Like the two mountain ranges that flank Lake Maracaibo, the San Bernardino and San Jacinto Mountains also intersect in an almost oblique T- shape — the San Jacinto Mountains are peninsular, whereas the San Bernardino Mountains are transverse. Meanwhile, wherever a surge of exceptionally moist air circles an area of high pressure downwind of a mountain range, that’s where a barrier jet tends to form — the mountains tend to induce a kind of rolling motion that constricts and amplifies the wind flowing next to them to very high speeds. That’s what happens in the Maracaibo case: the northeasterly trade winds hit a mountain chain that runs due-north-south on an angle. This constricts the flow of moist air so it flows parallel to the mountains in question, while also slamming the tropical airmass that they are carrying Into the mountains that cross them to the south (which are a northwest/southeast chain) at accelerated speeds.

So if the Gulf of California suddenly ends up being immediately downwind of the San Jacinto Mountains — which would be precisely the case in the aftermath of something like this — then the San Jacinto Mountains would be constricting the clockwise flow around the Four Corners High and forcing that to flow parallel to them. This would aim a moisture-laden southerly barrier jet directly at 11,503-foot “Old Greyback” San Gorgonio Peak from the south. Just like with Maracaibo, that barrier jet would be forced skyward, dumping its load right on top of this mountain, initiating the formation and subsequent propagation of a daily mesoscale convective system from San Gorgonio Mountain across the entirety of the Transverse Ranges. Deluge on the mountains by day, then collapse and rapid movement of squall lines toward the Pacific by night, like clockwork. Expect the MCV/backdoor derecho incident of June 30, 2015 to be a daily occurrence in the aftermath of this event.

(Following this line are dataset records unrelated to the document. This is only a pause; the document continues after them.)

(** * Fluid Wall: the sensor-driven injection layer of fluidWall.cpp

    A shallow embedding of the functions of [fluidWall.cpp] that translate
    the depth camera's silhouette and optical flow into boundary, velocity
    and density writes on the fluid solver, that manage the splash emitters,
    that switch display modes, and that blend the per-user densities into
    one colour.

    Conventions of the embedding.
    - A C++ [int] is a [Z].  Signed overflow is undefined in C++, so the
      embedding describes the runs in which every [int] stays in range.
      Integer division is [Z.quot] (truncation toward zero).
    - A C++ [float] is an exact rational [Q]: no rounding, no infinities,
      no NaN.  Equality of floats is [Qeq].  A conversion from [float] to
      [int] truncates toward zero ([float_to_int]).  A division by zero,
      which C++ leaves undefined on [int] and sends to an infinity or NaN
      on [float], yields 0 here, as [Z.quot] and [Qdiv] do.
    - The globals of the translation unit are the fields of [World]; every
      function of the source takes a [World] and returns the next one.
    - [FluidSolver* flSolver] is a [SolverPtr]: the name of one of the two
      solver objects of the program, so that writes through [flSolver] and
      writes through the global [userSolver] land in the same object when
      the two are aliased. *)

From Stdlib Require Import ZArith QArith Qabs Bool List String Ascii Lia Lqa.
Import ListNotations.

Open Scope Z_scope.

(** ** Numbers *)

(** Conversion of a [float] to an [int]: the fractional part is dropped. *)
Definition float_to_int (q : Q) : Z := Z.quot (Qnum q) (Zpos (Qden q)).

(** [a < b] on floats, as a boolean. *)
Definition Qltb (a b : Q) : bool := negb (Qle_bool b a).

(** The values [lo, lo+1, ..., hi] visited by
    [for (v = lo; v <= hi; v++)]; empty when [hi < lo]. *)
Definition zrange (lo hi : Z) : list Z :=
  map (fun k => lo + Z.of_nat k) (seq 0 (Z.to_nat (hi - lo + 1))).

(** ** Data *)

Record Point2f := { pt_x : Q; pt_y : Q }.

(** [typedef struct { Point2f center; Point2f vel; int lifespan,
    life_elapsed; int radius; int userNo; } Emitter;] *)
Record Emitter := {
  center : Point2f;
  vel : Point2f;
  lifespan : Z;
  life_elapsed : Z;
  radius : Z;
  userNo : Z
}.

(** A single-channel 8-bit [cv::Mat]; [pixel m row col] is
    [m.at<uchar>(row, col)]. *)
Record Mat := { rows : Z; cols : Z; pixel : Z -> Z -> Z }.

(** The optical-flow matrix ([CV_32FC2]); [fm row col] is
    [flow.at<Point2f>(row, col)]. *)
Definition FlowMat := Z -> Z -> Point2f.

Record RGBType := { R : Q; G : Q; B : Q }.

(** ** Constants *)

Definition N_DEF : Z := 128.
Definition FLOW_SCALAR : Q := 1 # 10.
Definition NUM_SPLASH_ROWS : Z := 80.
Definition BG_OFFSET : Q := 1 # 10.
Definition MAX_USERS : Z := 6.
Definition MAX_EMITTERS : Z := 200.

Definition Colors : list (Q * Q * Q) :=
  [ (0, 0, 0); (0, 1, 1); (1 # 2, 1, 0); (1 # 2, 1 # 2, 0);
    (0, 4 # 10, 6 # 10); (0, 1, 0); (1, 1 # 2, 0); (1, 1, 0);
    (1, 0, 0); (0, 1 # 2, 1); (1, 1, 1 # 2); (1, 1, 1) ]%Q.

Definition ColorsWhiteBG : list (Q * Q * Q) :=
  [ (2 # 100, 2 # 100, 2 # 100); (0, 1, 1); (1 # 2, 1, 0); (1, 1 # 2, 0);
    (0, 0, 1); (0, 1, 0); (1, 1, 0); (1, 0, 0);
    (0, 1 # 2, 1); (1 # 2, 0, 1); (1, 1, 1 # 2); (1, 1, 1) ]%Q.

(** [table[i][k]] for a row index [i] and a channel [k] in 0..2. *)
Definition color_at (table : list (Q * Q * Q)) (i : Z) (k : nat) : Q :=
  let '(r, g, b) := nth (Z.to_nat i) table (0, 0, 0)%Q in
  match k with O => r | S O => g | _ => b end.

(** ** The fluid solver *)

(** Modelled from the spec: the classes [FluidSolver] and
    [FluidSolverMultiUser] are declared in [FluidSolver.h] and
    [FluidSolverMultiUser.h], outside [fluidWall.cpp].  Section 6 of the specification gives
    their shape: per cell a boundary flag, a horizontal and a vertical
    velocity and a density, the multi-user variant holding one density per
    user; [add...At] adds its argument to the addressed value,
    [setBoundAt] stores the flag, the getters read back, [reset] zeroes all
    fields.  A cell is addressed by two [int]s; the fields are total maps
    on [Z * Z], so that a write outside the allocated (N+2) x (N+2) grid is
    visible in the model rather than lost. *)
Record FluidSolver := {
  bounds : Z -> Z -> bool;
  horzVelocity : Z -> Z -> Q;
  vertVelocity : Z -> Z -> Q;
  density : Z -> Z -> Q;
  userDensity : Z -> Z -> Z -> Q
}.

Definition same_cell (x y x' y' : Z) : bool := (x' =? x) && (y' =? y).

Definition upd {A} (f : Z -> Z -> A) (x y : Z) (v : A) : Z -> Z -> A :=
  fun x' y' => if same_cell x y x' y' then v else f x' y'.

Module Solver.

Definition isBoundAt (x y : Z) (s : FluidSolver) : bool := bounds s x y.
Definition getHorzVelocityAt (x y : Z) (s : FluidSolver) : Q :=
  horzVelocity s x y.
Definition getVertVelocityAt (x y : Z) (s : FluidSolver) : Q :=
  vertVelocity s x y.
Definition getDensityAt (x y : Z) (s : FluidSolver) : Q := density s x y.
Definition getUserDensityAt (u x y : Z) (s : FluidSolver) : Q :=
  userDensity s u x y.

Definition setBoundAt (x y : Z) (b : bool) (s : FluidSolver) : FluidSolver :=
  {| bounds := upd (bounds s) x y b;
     horzVelocity := horzVelocity s;
     vertVelocity := vertVelocity s;
     density := density s;
     userDensity := userDensity s |}.

Definition addHorzVelocityAt (x y : Z) (d : Q) (s : FluidSolver) : FluidSolver :=
  {| bounds := bounds s;
     horzVelocity := upd (horzVelocity s) x y (horzVelocity s x y + d)%Q;
     vertVelocity := vertVelocity s;
     density := density s;
     userDensity := userDensity s |}.

Definition addVertVelocityAt (x y : Z) (d : Q) (s : FluidSolver) : FluidSolver :=
  {| bounds := bounds s;
     horzVelocity := horzVelocity s;
     vertVelocity := upd (vertVelocity s) x y (vertVelocity s x y + d)%Q;
     density := density s;
     userDensity := userDensity s |}.

Definition addDensityAt (x y : Z) (d : Q) (s : FluidSolver) : FluidSolver :=
  {| bounds := bounds s;
     horzVelocity := horzVelocity s;
     vertVelocity := vertVelocity s;
     density := upd (density s) x y (density s x y + d)%Q;
     userDensity := userDensity s |}.

Definition addUserDensityAt (u x y : Z) (d : Q) (s : FluidSolver) : FluidSolver :=
  {| bounds := bounds s;
     horzVelocity := horzVelocity s;
     vertVelocity := vertVelocity s;
     density := density s;
     userDensity := fun u' =>
       if u' =? u then upd (userDensity s u) x y (userDensity s u x y + d)%Q
       else userDensity s u' |}.

Definition reset (s : FluidSolver) : FluidSolver :=
  {| bounds := fun _ _ => false;
     horzVelocity := fun _ _ => 0%Q;
     vertVelocity := fun _ _ => 0%Q;
     density := fun _ _ => 0%Q;
     userDensity := fun _ _ _ => 0%Q |}.

End Solver.

(** ** Global state *)

(** Which solver object a [FluidSolver*] points to. *)
Inductive SolverPtr := PtrSolver | PtrUserSolver.

Record World := {
  N : Z;
  force : Q;
  source : Q;
  solver : FluidSolver;
  userSolver : FluidSolver;
  useUserSolver : bool;
  useFlow : bool;
  emitters : list Emitter;
  flow : FlowMat;
  flowImg : option Mat;
  prevFlowImg : option Mat;
  usersMatrixResize : Mat;
  dvel : bool;
  dbound : bool;
  dusers : bool;
  autoChangeMode : bool;
  useWhiteBackground : bool;
  mode : Z;
  max_mode : Z;
  iterations : Z;
  iterations_per_mode : Z;
  stdout : list string
}.

(** Assignments to single globals. *)

Definition set_solver (v : FluidSolver) (w : World) : World :=
  {| N := N w; force := force w; source := source w; solver := v;
     userSolver := userSolver w; useUserSolver := useUserSolver w;
     useFlow := useFlow w; emitters := emitters w; flow := flow w;
     flowImg := flowImg w; prevFlowImg := prevFlowImg w;
     usersMatrixResize := usersMatrixResize w; dvel := dvel w;
     dbound := dbound w; dusers := dusers w;
     autoChangeMode := autoChangeMode w;
     useWhiteBackground := useWhiteBackground w; mode := mode w;
     max_mode := max_mode w; iterations := iterations w;
     iterations_per_mode := iterations_per_mode w; stdout := stdout w |}.

Definition set_userSolver (v : FluidSolver) (w : World) : World :=
  {| N := N w; force := force w; source := source w; solver := solver w;
     userSolver := v; useUserSolver := useUserSolver w;
     useFlow := useFlow w; emitters := emitters w; flow := flow w;
     flowImg := flowImg w; prevFlowImg := prevFlowImg w;
     usersMatrixResize := usersMatrixResize w; dvel := dvel w;
     dbound := dbound w; dusers := dusers w;
     autoChangeMode := autoChangeMode w;
     useWhiteBackground := useWhiteBackground w; mode := mode w;
     max_mode := max_mode w; iterations := iterations w;
     iterations_per_mode := iterations_per_mode w; stdout := stdout w |}.

Definition set_emitters (v : list Emitter) (w : World) : World :=
  {| N := N w; force := force w; source := source w; solver := solver w;
     userSolver := userSolver w; useUserSolver := useUserSolver w;
     useFlow := useFlow w; emitters := v; flow := flow w;
     flowImg := flowImg w; prevFlowImg := prevFlowImg w;
     usersMatrixResize := usersMatrixResize w; dvel := dvel w;
     dbound := dbound w; dusers := dusers w;
     autoChangeMode := autoChangeMode w;
     useWhiteBackground := useWhiteBackground w; mode := mode w;
     max_mode := max_mode w; iterations := iterations w;
     iterations_per_mode := iterations_per_mode w; stdout := stdout w |}.

Definition set_flow (v : FlowMat) (w : World) : World :=
  {| N := N w; force := force w; source := source w; solver := solver w;
     userSolver := userSolver w; useUserSolver := useUserSolver w;
     useFlow := useFlow w; emitters := emitters w; flow := v;
     flowImg := flowImg w; prevFlowImg := prevFlowImg w;
     usersMatrixResize := usersMatrixResize w; dvel := dvel w;
     dbound := dbound w; dusers := dusers w;
     autoChangeMode := autoChangeMode w;
     useWhiteBackground := useWhiteBackground w; mode := mode w;
     max_mode := max_mode w; iterations := iterations w;
     iterations_per_mode := iterations_per_mode w; stdout := stdout w |}.

Definition set_flowImg (v : option Mat) (w : World) : World :=
  {| N := N w; force := force w; source := source w; solver := solver w;
     userSolver := userSolver w; useUserSolver := useUserSolver w;
     useFlow := useFlow w; emitters := emitters w; flow := flow w;
     flowImg := v; prevFlowImg := prevFlowImg w;
     usersMatrixResize := usersMatrixResize w; dvel := dvel w;
     dbound := dbound w; dusers := dusers w;
     autoChangeMode := autoChangeMode w;
     useWhiteBackground := useWhiteBackground w; mode := mode w;
     max_mode := max_mode w; iterations := iterations w;
     iterations_per_mode := iterations_per_mode w; stdout := stdout w |}.

Definition set_useFlow (v : bool) (w : World) : World :=
  {| N := N w; force := force w; source := source w; solver := solver w;
     userSolver := userSolver w; useUserSolver := useUserSolver w;
     useFlow := v; emitters := emitters w; flow := flow w;
     flowImg := flowImg w; prevFlowImg := prevFlowImg w;
     usersMatrixResize := usersMatrixResize w; dvel := dvel w;
     dbound := dbound w; dusers := dusers w;
     autoChangeMode := autoChangeMode w;
     useWhiteBackground := useWhiteBackground w; mode := mode w;
     max_mode := max_mode w; iterations := iterations w;
     iterations_per_mode := iterations_per_mode w; stdout := stdout w |}.

Definition set_dvel (v : bool) (w : World) : World :=
  {| N := N w; force := force w; source := source w; solver := solver w;
     userSolver := userSolver w; useUserSolver := useUserSolver w;
     useFlow := useFlow w; emitters := emitters w; flow := flow w;
     flowImg := flowImg w; prevFlowImg := prevFlowImg w;
     usersMatrixResize := usersMatrixResize w; dvel := v;
     dbound := dbound w; dusers := dusers w;
     autoChangeMode := autoChangeMode w;
     useWhiteBackground := useWhiteBackground w; mode := mode w;
     max_mode := max_mode w; iterations := iterations w;
     iterations_per_mode := iterations_per_mode w; stdout := stdout w |}.

Definition set_dbound (v : bool) (w : World) : World :=
  {| N := N w; force := force w; source := source w; solver := solver w;
     userSolver := userSolver w; useUserSolver := useUserSolver w;
     useFlow := useFlow w; emitters := emitters w; flow := flow w;
     flowImg := flowImg w; prevFlowImg := prevFlowImg w;
     usersMatrixResize := usersMatrixResize w; dvel := dvel w; dbound := v;
     dusers := dusers w; autoChangeMode := autoChangeMode w;
     useWhiteBackground := useWhiteBackground w; mode := mode w;
     max_mode := max_mode w; iterations := iterations w;
     iterations_per_mode := iterations_per_mode w; stdout := stdout w |}.

Definition set_dusers (v : bool) (w : World) : World :=
  {| N := N w; force := force w; source := source w; solver := solver w;
     userSolver := userSolver w; useUserSolver := useUserSolver w;
     useFlow := useFlow w; emitters := emitters w; flow := flow w;
     flowImg := flowImg w; prevFlowImg := prevFlowImg w;
     usersMatrixResize := usersMatrixResize w; dvel := dvel w;
     dbound := dbound w; dusers := v; autoChangeMode := autoChangeMode w;
     useWhiteBackground := useWhiteBackground w; mode := mode w;
     max_mode := max_mode w; iterations := iterations w;
     iterations_per_mode := iterations_per_mode w; stdout := stdout w |}.

Definition set_autoChangeMode (v : bool) (w : World) : World :=
  {| N := N w; force := force w; source := source w; solver := solver w;
     userSolver := userSolver w; useUserSolver := useUserSolver w;
     useFlow := useFlow w; emitters := emitters w; flow := flow w;
     flowImg := flowImg w; prevFlowImg := prevFlowImg w;
     usersMatrixResize := usersMatrixResize w; dvel := dvel w;
     dbound := dbound w; dusers := dusers w; autoChangeMode := v;
     useWhiteBackground := useWhiteBackground w; mode := mode w;
     max_mode := max_mode w; iterations := iterations w;
     iterations_per_mode := iterations_per_mode w; stdout := stdout w |}.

In fact, that barrier jet already exists — it just has more room to expand at the moment because there’s an empty depression in the ground right there. Fill that depression with 90°+ Sea of Cortez water, and those winds will no longer have that extra 237 feet of wiggle room to expand into that depression. That means a barrier jet which is both stronger and moister than it is currently.

What’s more, three rivers — the Santa Ana, the San Gorgonio, and the Whitewater — all begin their courses on the flanks of that very peak that this barrier jet would be aimed at. That means, at least during the monsoon, an endlessly swollen Santa Ana River — which would be constantly dumping 90-degree monsoon rainwater into the Pacific. The result? Regional SST warming of the SoCal Bight, which would then go on to enhance convective activity near the coast as well. Vegetation in the Santa Ana River Valley would become much more abundant, as would vegetation in the region of both the San Gorgonio River and Whitewater River, both of which flow into the Salton Sea now and would be carrying all that water back to the Gulf in the aftermath of this event. These rivers would be constantly creating evapotranspiration-boosting jungles on their way to their destinations. The end result of all this could easily be an abrupt change in SoCal’s Köppen classification from Csa to Af — which would definitely dispel all that “mega-drought” alarmism that the mainstream media has been constantly propagating.